Just one piece of the puzzle
Design innovations like the above are just one aspect of a series of bold targets the brand has set for 2025, helping Nike on its Move to Zero journey towards zero-carbon and zero-waste to help protect the future of sport.
One key focus area is circular design, including how the brand sources, makes, uses, returns, and reuses its products. A number of Nike products and collections now use different design innovations to keep them in circulation for longer.
Take earlier this year, when Nike launched the ISPA Link footwear with interlocking technology to connect modules without any glue. The innovation allows for complete disassembly of the shoe, making it easy to recycle.
Perhaps most impressively, Nike has also published a Circular Design Guide. It shares the brand’s insights and learnings across 10 circular design principles and is available to the public – including Nike competitors – as a way to help the industry lessen its impact on the planet. Also among the 2025 water targets was to restore 13 billion litres through a portfolio of projects, including one here in Australia.
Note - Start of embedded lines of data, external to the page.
(** Assignments. *)
Definition set_ID (v : Z) (c : Connection) : Connection :=
  mkConnection (RemoteAddr c) v (PID c) (CID c) (stationURLs c) (natMapV c) (natFilterV c)
    (sessionKey c) (connectionSig c) (minorVersion c) (supportedFunc c) (srcType c) (srcPort
    c) (dstType c) (dstPort c) (recvBuf c) (fragBuf c) (recus c) (recusVus c) (recusPos c)
    (outReliable c) (outPing c) (pending c) (state c) (lastSeen c).
Definition set_PID (v : Z) (c : Connection) : Connection :=
  mkConnection (RemoteAddr c) (ID c) v (CID c) (stationURLs c) (natMapV c) (natFilterV c)
    (sessionKey c) (connectionSig c) (minorVersion c) (supportedFunc c) (srcType c) (srcPort
    c) (dstType c) (dstPort c) (recvBuf c) (fragBuf c) (recus c) (recusVus c) (recusPos c)
    (outReliable c) (outPing c) (pending c) (state c) (lastSeen c).
Definition set_CID (v : Z) (c : Connection) : Connection :=
  mkConnection (RemoteAddr c) (ID c) (PID c) v (stationURLs c) (natMapV c) (natFilterV c)
    (sessionKey c) (connectionSig c) (minorVersion c) (supportedFunc c) (srcType c) (srcPort
    c) (dstType c) (dstPort c) (recvBuf c) (fragBuf c) (recus c) (recusVus c) (recusPos c)
    (outReliable c) (outPing c) (pending c) (state c) (lastSeen c).
Definition set_stationURLs (v : list (option StationURL)) (c : Connection) : Connection :=
  mkConnection (RemoteAddr c) (ID c) (PID c) (CID c) v (natMapV c) (natFilterV c)
    (sessionKey c) (connectionSig c) (minorVersion c) (supportedFunc c) (srcType c) (srcPort
    c) (dstType c) (dstPort c) (recvBuf c) (fragBuf c) (recus c) (recusVus c) (recusPos c)
    (outReliable c) (outPing c) (pending c) (state c) (lastSeen c).
Definition set_natMapV (v : Z) (c : Connection) : Connection :=
  mkConnection (RemoteAddr c) (ID c) (PID c) (CID c) (stationURLs c) v (natFilterV c)
    (sessionKey c) (connectionSig c) (minorVersion c) (supportedFunc c) (srcType c) (srcPort
    c) (dstType c) (dstPort c) (recvBuf c) (fragBuf c) (recus c) (recusVus c) (recusPos c)
    (outReliable c) (outPing c) (pending c) (state c) (lastSeen c).
Definition set_natFilterV (v : Z) (c : Connection) : Connection :=
  mkConnection (RemoteAddr c) (ID c) (PID c) (CID c) (stationURLs c) (natMapV c) v
    (sessionKey c) (connectionSig c) (minorVersion c) (supportedFunc c) (srcType c) (srcPort
    c) (dstType c) (dstPort c) (recvBuf c) (fragBuf c) (recus c) (recusVus c) (recusPos c)
    (outReliable c) (outPing c) (pending c) (state c) (lastSeen c).
Definition set_sessionKey (v : bytes) (c : Connection) : Connection :=
  mkConnection (RemoteAddr c) (ID c) (PID c) (CID c) (stationURLs c) (natMapV c) (natFilterV
    c) v (connectionSig c) (minorVersion c) (supportedFunc c) (srcType c) (srcPort c)
    (dstType c) (dstPort c) (recvBuf c) (fragBuf c) (recus c) (recusVus c) (recusPos c)
    (outReliable c) (outPing c) (pending c) (state c) (lastSeen c).
Definition set_connectionSig (v : bytes) (c : Connection) : Connection :=
  mkConnection (RemoteAddr c) (ID c) (PID c) (CID c) (stationURLs c) (natMapV c) (natFilterV
    c) (sessionKey c) v (minorVersion c) (supportedFunc c) (srcType c) (srcPort c) (dstType
    c) (dstPort c) (recvBuf c) (fragBuf c) (recus c) (recusVus c) (recusPos c) (outReliable
    c) (outPing c) (pending c) (state c) (lastSeen c).
Definition set_minorVersion (v : Z) (c : Connection) : Connection :=
  mkConnection (RemoteAddr c) (ID c) (PID c) (CID c) (stationURLs c) (natMapV c) (natFilterV
    c) (sessionKey c) (connectionSig c) v (supportedFunc c) (srcType c) (srcPort c) (dstType
    c) (dstPort c) (recvBuf c) (fragBuf c) (recus c) (recusVus c) (recusPos c) (outReliable
    c) (outPing c) (pending c) (state c) (lastSeen c).
Definition set_supportedFunc (v : Z) (c : Connection) : Connection :=
  mkConnection (RemoteAddr c) (ID c) (PID c) (CID c) (stationURLs c) (natMapV c) (natFilterV
    c) (sessionKey c) (connectionSig c) (minorVersion c) v (srcType c) (srcPort c) (dstType
    c) (dstPort c) (recvBuf c) (fragBuf c) (recus c) (recusVus c) (recusPos c) (outReliable
    c) (outPing c) (pending c) (state c) (lastSeen c).
Definition set_srcType (v : Z) (c : Connection) : Connection :=
  mkConnection (RemoteAddr c) (ID c) (PID c) (CID c) (stationURLs c) (natMapV c) (natFilterV
    c) (sessionKey c) (connectionSig c) (minorVersion c) (supportedFunc c) v (srcPort c)
    (dstType c) (dstPort c) (recvBuf c) (fragBuf c) (recus c) (recusVus c) (recusPos c)
    (outReliable c) (outPing c) (pending c) (state c) (lastSeen c).
Definition set_srcPort (v : Z) (c : Connection) : Connection :=
  mkConnection (RemoteAddr c) (ID c) (PID c) (CID c) (stationURLs c) (natMapV c) (natFilterV
    c) (sessionKey c) (connectionSig c) (minorVersion c) (supportedFunc c) (srcType c) v
    (dstType c) (dstPort c) (recvBuf c) (fragBuf c) (recus c) (recusVus c) (recusPos c)
    (outReliable c) (outPing c) (pending c) (state c) (lastSeen c).
Definition set_dstType (v : Z) (c : Connection) : Connection :=
  mkConnection (RemoteAddr c) (ID c) (PID c) (CID c) (stationURLs c) (natMapV c) (natFilterV
    c) (sessionKey c) (connectionSig c) (minorVersion c) (supportedFunc c) (srcType c)
    (srcPort c) v (dstPort c) (recvBuf c) (fragBuf c) (recus c) (recusVus c) (recusPos c)
    (outReliable c) (outPing c) (pending c) (state c) (lastSeen c).
Definition set_dstPort (v : Z) (c : Connection) : Connection :=
  mkConnection (RemoteAddr c) (ID c) (PID c) (CID c) (stationURLs c) (natMapV c) (natFilterV
    c) (sessionKey c) (connectionSig c) (minorVersion c) (supportedFunc c) (srcType c)
    (srcPort c) (dstType c) v (recvBuf c) (fragBuf c) (recus c) (recusVus c) (recusPos c)
    (outReliable c) (outPing c) (pending c) (state c) (lastSeen c).
Definition set_recvBuf (v : bytes) (c : Connection) : Connection :=
  mkConnection (RemoteAddr c) (ID c) (PID c) (CID c) (stationURLs c) (natMapV c) (natFilterV
    c) (sessionKey c) (connectionSig c) (minorVersion c) (supportedFunc c) (srcType c)
    (srcPort c) (dstType c) (dstPort c) v (fragBuf c) (recus c) (recusVus c) (recusPos c)
    (outReliable c) (outPing c) (pending c) (state c) (lastSeen c).
Definition set_fragBuf (v : bytes) (c : Connection) : Connection :=
  mkConnection (RemoteAddr c) (ID c) (PID c) (CID c) (stationURLs c) (natMapV c) (natFilterV
    c) (sessionKey c) (connectionSig c) (minorVersion c) (supportedFunc c) (srcType c)
    (srcPort c) (dstType c) (dstPort c) (recvBuf c) v (recus c) (recusVus c) (recusPos c)
    (outReliable c) (outPing c) (pending c) (state c) (lastSeen c).
Definition set_recus (v : list Z) (c : Connection) : Connection :=
  mkConnection (RemoteAddr c) (ID c) (PID c) (CID c) (stationURLs c) (natMapV c) (natFilterV
    c) (sessionKey c) (connectionSig c) (minorVersion c) (supportedFunc c) (srcType c)
    (srcPort c) (dstType c) (dstPort c) (recvBuf c) (fragBuf c) v (recusVus c) (recusPos c)
    (outReliable c) (outPing c) (pending c) (state c) (lastSeen c).
Definition set_recusVus (v : list bool) (c : Connection) : Connection :=
  mkConnection (RemoteAddr c) (ID c) (PID c) (CID c) (stationURLs c) (natMapV c) (natFilterV
    c) (sessionKey c) (connectionSig c) (minorVersion c) (supportedFunc c) (srcType c)
    (srcPort c) (dstType c) (dstPort c) (recvBuf c) (fragBuf c) (recus c) v (recusPos c)
    (outReliable c) (outPing c) (pending c) (state c) (lastSeen c).
Definition set_recusPos (v : nat) (c : Connection) : Connection :=
  mkConnection (RemoteAddr c) (ID c) (PID c) (CID c) (stationURLs c) (natMapV c) (natFilterV
    c) (sessionKey c) (connectionSig c) (minorVersion c) (supportedFunc c) (srcType c)
    (srcPort c) (dstType c) (dstPort c) (recvBuf c) (fragBuf c) (recus c) (recusVus c) v
    (outReliable c) (outPing c) (pending c) (state c) (lastSeen c).
Definition set_outReliable (v : Z) (c : Connection) : Connection :=
  mkConnection (RemoteAddr c) (ID c) (PID c) (CID c) (stationURLs c) (natMapV c) (natFilterV
    c) (sessionKey c) (connectionSig c) (minorVersion c) (supportedFunc c) (srcType c)
    (srcPort c) (dstType c) (dstPort c) (recvBuf c) (fragBuf c) (recus c) (recusVus c)
    (recusPos c) v (outPing c) (pending c) (state c) (lastSeen c).
Definition set_pending (v : gmap Z bytes) (c : Connection) : Connection :=
  mkConnection (RemoteAddr c) (ID c) (PID c) (CID c) (stationURLs c) (natMapV c) (natFilterV
    c) (sessionKey c) (connectionSig c) (minorVersion c) (supportedFunc c) (srcType c)
    (srcPort c) (dstType c) (dstPort c) (recvBuf c) (fragBuf c) (recus c) (recusVus c)
    (recusPos c) (outReliable c) (outPing c) v (state c) (lastSeen c).
Definition set_state (v : Z) (c : Connection) : Connection :=
  mkConnection (RemoteAddr c) (ID c) (PID c) (CID c) (stationURLs c) (natMapV c) (natFilterV
    c) (sessionKey c) (connectionSig c) (minorVersion c) (supportedFunc c) (srcType c)
    (srcPort c) (dstType c) (dstPort c) (recvBuf c) (fragBuf c) (recus c) (recusVus c)
    (recusPos c) (outReliable c) (outPing c) (pending c) v (lastSeen c).
Definition set_lastSeen (v : Z) (c : Connection) : Connection :=
  mkConnection (RemoteAddr c) (ID c) (PID c) (CID c) (stationURLs c) (natMapV c) (natFilterV
    c) (sessionKey c) (connectionSig c) (minorVersion c) (supportedFunc c) (srcType c)
    (srcPort c) (dstType c) (dstPort c) (recvBuf c) (fragBuf c) (recus c) (recusVus c)
    (recusPos c) (outReliable c) (outPing c) (pending c) (state c) v.

(** The goroutines a connection starts: the fragments of a large message still to send
    (the bytes left, the next fragment id), and the retransmission loop. *)
Inductive Task :=
  | SendFragments (r : Ref) (rest : bytes) (fragmentID : Z)
  | RetransmitLoop (r : Ref).

(** ** Handler tables *)

(** [RMCHandler], over the state of the process; [None] sends nothing. *)
Definition RMCHandler (St : Type) : Type := Ref → RMCMessage → St → option RMCMessage * St.

Record HandlerTable (St : Type) := mkTable {
  handlers : gmap Z (RMCHandler St);
  fallbackHandler : option (RMCHandler St)
}.
Arguments mkTable {St}.
Arguments handlers {St}.
Arguments fallbackHandler {St}.

Definition RegisterFallback {St} (h : option (RMCHandler St)) (t : HandlerTable St) : HandlerTable St :=
  mkTable (handlers t) h.
Definition Register {St} (protocolID : Z) (h : RMCHandler St) (t : HandlerTable St) : HandlerTable St :=
  mkTable (<[protocolID := h]> (handlers t)) (fallbackHandler t).
Definition handler {St} (t : HandlerTable St) (protocolID : Z) : option (RMCHandler St) :=
  match handlers t !! protocolID with
  | Some h => Some h
  | None => fallbackHandler t
  end.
The Murray-Darling Basin Project, which is supported by Nike and in partnership with The Nature Conservancy, saw 84,000 hectares of biodiverse wetlands and floodplains in Gayini Nimmie-Caira ultimately transferred back to the ownership and management of its Traditional Custodians, the Nari Nari Tribal Council.
Supporting long-term resilience for water-stressed ecosystems, the project also helps protect the habitat of hundreds of species, as well as permanently protect and manage the wetlands, floodplains, woodlands and native grasslands at Gayini Nimmi-Caira in the Murray-Darling Basin.
Another focus area is accounting for the post-consumer journey. That is, what happens to its products after shoppers take them home. Last year in Australia, Nike ditched plastic bags for good, replacing them with reusable paper or tote bags in all Nike-operated stores. The brand also has a ‘Save our Soles’ recycle box in every Nike-operated store across our country, thanks to local organisation, TreadLightly.
This enables customers to drop their worn sneakers in the box and from here TreadLightly arranges for recycling (sorting, breakdown and processing), and the extraction of reusable components such as rubber, leather and fibres. It’s also worth noting that Nike shares a significant amount of information on Move to Zero publicly, including annual reports of progress against targets, marking a strong example for the industry and inviting its competitors to follow suit.